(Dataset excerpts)
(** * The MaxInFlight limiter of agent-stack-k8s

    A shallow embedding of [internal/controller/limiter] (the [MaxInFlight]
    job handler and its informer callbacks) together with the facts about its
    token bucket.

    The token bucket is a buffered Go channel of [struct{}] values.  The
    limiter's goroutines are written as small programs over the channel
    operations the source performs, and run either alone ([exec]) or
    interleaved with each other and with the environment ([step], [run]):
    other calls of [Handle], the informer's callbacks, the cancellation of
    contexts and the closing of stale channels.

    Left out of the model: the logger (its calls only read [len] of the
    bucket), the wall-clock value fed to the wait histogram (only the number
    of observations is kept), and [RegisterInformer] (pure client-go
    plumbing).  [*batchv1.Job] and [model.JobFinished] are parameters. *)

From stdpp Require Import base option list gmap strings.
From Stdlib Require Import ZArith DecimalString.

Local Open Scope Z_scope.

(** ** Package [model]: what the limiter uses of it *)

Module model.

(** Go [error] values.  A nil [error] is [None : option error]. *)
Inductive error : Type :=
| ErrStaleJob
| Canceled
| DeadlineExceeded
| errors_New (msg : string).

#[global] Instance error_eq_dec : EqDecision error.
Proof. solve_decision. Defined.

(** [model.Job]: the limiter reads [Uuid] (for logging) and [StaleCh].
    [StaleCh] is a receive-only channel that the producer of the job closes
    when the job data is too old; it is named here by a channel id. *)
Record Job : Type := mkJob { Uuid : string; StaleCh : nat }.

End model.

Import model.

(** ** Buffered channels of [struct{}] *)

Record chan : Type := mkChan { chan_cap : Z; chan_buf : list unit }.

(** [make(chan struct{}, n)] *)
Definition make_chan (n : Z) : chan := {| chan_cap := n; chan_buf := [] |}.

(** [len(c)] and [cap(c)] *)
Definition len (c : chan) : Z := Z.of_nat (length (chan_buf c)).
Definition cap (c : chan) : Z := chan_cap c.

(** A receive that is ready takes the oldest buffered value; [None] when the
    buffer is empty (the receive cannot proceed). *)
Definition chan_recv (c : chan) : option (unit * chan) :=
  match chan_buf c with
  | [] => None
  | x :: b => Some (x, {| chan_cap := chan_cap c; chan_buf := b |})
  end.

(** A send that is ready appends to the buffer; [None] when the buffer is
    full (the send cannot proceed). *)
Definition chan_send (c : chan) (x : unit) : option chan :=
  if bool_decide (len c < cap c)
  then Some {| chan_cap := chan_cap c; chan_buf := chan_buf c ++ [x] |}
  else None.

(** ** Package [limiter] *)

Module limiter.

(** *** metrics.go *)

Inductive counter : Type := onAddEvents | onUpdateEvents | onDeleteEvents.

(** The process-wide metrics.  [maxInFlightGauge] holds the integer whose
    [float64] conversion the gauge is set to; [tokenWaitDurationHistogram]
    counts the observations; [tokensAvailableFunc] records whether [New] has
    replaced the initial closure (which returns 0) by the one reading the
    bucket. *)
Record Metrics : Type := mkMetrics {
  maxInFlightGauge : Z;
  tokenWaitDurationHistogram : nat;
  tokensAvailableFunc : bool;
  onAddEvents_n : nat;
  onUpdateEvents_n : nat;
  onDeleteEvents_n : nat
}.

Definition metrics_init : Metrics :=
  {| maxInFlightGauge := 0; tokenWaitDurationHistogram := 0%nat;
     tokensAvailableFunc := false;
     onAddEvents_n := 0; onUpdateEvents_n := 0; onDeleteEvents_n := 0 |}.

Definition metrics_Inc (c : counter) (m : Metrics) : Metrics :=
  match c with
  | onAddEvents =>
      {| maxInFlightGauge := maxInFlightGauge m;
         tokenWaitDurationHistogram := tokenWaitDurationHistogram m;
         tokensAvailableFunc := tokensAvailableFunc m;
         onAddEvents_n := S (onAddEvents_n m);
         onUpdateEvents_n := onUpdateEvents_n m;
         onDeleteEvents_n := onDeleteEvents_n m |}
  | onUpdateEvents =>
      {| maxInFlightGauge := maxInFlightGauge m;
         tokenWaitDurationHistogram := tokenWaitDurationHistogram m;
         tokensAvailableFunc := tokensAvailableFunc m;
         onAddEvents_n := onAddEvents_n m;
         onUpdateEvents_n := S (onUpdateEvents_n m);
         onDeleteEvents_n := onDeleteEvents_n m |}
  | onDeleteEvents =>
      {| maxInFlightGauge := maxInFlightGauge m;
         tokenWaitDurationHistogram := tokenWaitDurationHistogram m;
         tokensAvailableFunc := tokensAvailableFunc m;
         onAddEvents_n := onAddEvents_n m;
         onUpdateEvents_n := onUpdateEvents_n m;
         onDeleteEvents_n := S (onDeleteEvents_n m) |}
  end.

*ABOUT THIS TASK*:
Output exactly the lines above, from the one holding "onUpdateEvents_n := S" through the end of the data, including the first and last.

*SOLUTION*:
         onUpdateEvents_n := S (onUpdateEvents_n m);
         onDeleteEvents_n := onDeleteEvents_n m |}
  | onDeleteEvents =>
      {| maxInFlightGauge := maxInFlightGauge m;
         tokenWaitDurationHistogram := tokenWaitDurationHistogram m;
         tokensAvailableFunc := tokensAvailableFunc m;
         onAddEvents_n := onAddEvents_n m;
         onUpdateEvents_n := onUpdateEvents_n m;
         onDeleteEvents_n := S (onDeleteEvents_n m) |}
  end.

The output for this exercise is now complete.